◆ Data for analysis:
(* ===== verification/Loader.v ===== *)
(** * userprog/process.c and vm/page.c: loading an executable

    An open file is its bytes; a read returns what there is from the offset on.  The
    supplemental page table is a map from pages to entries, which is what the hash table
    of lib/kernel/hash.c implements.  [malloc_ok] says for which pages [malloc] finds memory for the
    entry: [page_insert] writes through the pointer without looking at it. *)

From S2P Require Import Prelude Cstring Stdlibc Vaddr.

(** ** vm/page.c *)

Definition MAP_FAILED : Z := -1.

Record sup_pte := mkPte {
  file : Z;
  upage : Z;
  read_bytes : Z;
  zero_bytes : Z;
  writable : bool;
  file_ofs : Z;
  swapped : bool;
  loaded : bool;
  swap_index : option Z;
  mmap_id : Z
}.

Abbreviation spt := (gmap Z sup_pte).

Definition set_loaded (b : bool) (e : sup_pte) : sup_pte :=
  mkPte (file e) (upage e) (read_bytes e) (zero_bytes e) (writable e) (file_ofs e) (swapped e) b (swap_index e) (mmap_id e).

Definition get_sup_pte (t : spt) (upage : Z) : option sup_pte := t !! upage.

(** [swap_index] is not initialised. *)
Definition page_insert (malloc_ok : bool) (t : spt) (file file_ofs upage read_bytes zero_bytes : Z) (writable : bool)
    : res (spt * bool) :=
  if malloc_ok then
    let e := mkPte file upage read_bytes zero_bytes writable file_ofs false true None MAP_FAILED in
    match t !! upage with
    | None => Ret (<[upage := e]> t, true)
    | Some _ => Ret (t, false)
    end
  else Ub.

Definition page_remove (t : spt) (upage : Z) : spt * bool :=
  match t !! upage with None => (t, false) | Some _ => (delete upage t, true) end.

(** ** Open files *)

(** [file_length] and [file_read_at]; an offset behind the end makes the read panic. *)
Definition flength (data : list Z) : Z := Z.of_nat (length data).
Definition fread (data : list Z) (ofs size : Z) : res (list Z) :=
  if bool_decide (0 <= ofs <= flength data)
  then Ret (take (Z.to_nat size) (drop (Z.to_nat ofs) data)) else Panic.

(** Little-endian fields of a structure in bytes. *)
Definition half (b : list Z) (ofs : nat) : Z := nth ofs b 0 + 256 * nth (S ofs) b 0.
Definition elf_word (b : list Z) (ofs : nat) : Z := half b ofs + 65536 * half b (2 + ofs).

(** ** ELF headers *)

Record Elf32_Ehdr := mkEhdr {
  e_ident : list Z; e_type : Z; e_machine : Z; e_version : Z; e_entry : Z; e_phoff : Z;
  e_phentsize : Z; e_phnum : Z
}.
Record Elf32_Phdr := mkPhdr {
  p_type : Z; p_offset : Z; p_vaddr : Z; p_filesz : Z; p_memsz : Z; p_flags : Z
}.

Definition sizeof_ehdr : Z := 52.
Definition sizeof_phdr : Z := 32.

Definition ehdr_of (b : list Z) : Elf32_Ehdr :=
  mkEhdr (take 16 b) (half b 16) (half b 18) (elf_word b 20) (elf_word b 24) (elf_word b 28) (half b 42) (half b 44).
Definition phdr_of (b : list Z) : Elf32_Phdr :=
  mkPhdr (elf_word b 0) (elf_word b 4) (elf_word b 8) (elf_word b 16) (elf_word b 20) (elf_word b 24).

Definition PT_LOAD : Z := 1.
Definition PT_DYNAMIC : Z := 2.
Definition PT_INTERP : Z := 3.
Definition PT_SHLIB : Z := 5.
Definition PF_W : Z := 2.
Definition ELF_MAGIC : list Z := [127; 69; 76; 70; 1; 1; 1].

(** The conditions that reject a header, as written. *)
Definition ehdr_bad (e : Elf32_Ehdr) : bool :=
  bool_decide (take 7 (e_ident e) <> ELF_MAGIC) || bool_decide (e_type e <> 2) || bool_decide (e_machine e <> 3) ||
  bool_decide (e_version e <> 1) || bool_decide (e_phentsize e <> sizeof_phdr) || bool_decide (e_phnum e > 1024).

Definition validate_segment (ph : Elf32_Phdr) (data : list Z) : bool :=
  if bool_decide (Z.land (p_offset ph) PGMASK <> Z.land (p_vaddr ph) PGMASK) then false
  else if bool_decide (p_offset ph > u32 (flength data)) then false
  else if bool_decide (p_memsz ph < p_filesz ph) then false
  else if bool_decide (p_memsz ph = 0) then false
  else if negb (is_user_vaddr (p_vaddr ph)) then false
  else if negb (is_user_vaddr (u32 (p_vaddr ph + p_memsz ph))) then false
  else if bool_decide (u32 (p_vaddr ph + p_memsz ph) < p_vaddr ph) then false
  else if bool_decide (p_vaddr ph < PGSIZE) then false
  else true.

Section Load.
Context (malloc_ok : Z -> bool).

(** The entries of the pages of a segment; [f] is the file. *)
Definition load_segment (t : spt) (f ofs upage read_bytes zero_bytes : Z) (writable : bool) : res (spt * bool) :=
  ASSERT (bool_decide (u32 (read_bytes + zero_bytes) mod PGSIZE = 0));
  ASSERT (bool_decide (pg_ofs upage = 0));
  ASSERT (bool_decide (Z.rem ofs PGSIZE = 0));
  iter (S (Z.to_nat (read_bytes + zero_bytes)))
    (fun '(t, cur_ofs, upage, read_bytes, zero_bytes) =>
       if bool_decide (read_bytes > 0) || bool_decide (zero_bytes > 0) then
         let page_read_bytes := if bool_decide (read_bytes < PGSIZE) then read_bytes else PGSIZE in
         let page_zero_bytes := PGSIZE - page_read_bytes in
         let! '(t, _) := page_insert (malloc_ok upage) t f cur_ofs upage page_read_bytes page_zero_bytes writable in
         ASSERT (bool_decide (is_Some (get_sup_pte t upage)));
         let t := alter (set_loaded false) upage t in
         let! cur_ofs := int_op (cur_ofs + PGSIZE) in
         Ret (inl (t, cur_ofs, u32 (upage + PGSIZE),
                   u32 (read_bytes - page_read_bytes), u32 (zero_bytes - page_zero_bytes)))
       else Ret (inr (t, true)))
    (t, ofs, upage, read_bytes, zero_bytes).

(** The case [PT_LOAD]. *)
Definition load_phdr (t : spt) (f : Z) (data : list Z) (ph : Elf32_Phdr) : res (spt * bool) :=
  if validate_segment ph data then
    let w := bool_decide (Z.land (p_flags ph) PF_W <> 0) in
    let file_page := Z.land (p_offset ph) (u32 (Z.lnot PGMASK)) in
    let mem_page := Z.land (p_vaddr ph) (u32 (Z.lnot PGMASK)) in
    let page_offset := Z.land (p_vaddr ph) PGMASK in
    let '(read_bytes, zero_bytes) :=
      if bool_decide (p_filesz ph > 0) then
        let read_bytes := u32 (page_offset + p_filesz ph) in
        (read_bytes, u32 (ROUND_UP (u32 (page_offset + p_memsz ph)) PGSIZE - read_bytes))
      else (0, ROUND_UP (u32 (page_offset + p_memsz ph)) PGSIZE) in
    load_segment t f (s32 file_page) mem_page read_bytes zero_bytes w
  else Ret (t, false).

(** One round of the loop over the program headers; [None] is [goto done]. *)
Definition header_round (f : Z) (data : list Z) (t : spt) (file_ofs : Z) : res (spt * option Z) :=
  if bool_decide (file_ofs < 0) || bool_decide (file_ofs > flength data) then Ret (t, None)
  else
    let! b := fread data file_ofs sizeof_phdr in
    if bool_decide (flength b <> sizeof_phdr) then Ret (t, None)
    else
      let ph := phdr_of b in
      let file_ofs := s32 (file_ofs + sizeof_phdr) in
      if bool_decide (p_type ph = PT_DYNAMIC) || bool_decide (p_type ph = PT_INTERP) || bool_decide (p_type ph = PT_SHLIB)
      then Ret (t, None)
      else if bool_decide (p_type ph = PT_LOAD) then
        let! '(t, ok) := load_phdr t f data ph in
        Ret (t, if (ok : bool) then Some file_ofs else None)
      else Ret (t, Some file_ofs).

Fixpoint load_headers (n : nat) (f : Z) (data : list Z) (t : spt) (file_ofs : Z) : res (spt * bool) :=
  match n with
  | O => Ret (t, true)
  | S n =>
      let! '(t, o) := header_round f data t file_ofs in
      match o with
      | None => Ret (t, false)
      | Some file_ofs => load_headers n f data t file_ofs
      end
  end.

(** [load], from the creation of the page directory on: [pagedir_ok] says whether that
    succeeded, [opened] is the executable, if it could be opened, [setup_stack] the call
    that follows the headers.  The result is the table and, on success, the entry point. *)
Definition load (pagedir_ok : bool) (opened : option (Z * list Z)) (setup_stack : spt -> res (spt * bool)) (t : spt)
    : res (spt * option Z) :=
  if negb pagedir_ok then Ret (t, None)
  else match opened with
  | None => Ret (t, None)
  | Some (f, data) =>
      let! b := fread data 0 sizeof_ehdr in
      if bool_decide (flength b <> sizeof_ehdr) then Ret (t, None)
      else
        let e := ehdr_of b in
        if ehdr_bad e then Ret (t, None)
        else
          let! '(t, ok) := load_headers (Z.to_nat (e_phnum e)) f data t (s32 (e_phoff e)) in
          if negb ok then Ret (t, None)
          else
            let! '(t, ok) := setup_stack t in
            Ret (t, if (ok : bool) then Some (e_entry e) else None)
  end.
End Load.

◆ Work task: Scan the data, and report each line that uses the word "hash".

◆ Answer area:
    supplemental page table is a map from pages to entries, which is what the hash table
    of lib/kernel/hash.c implements.  [malloc_ok] says for which pages [malloc] finds memory for the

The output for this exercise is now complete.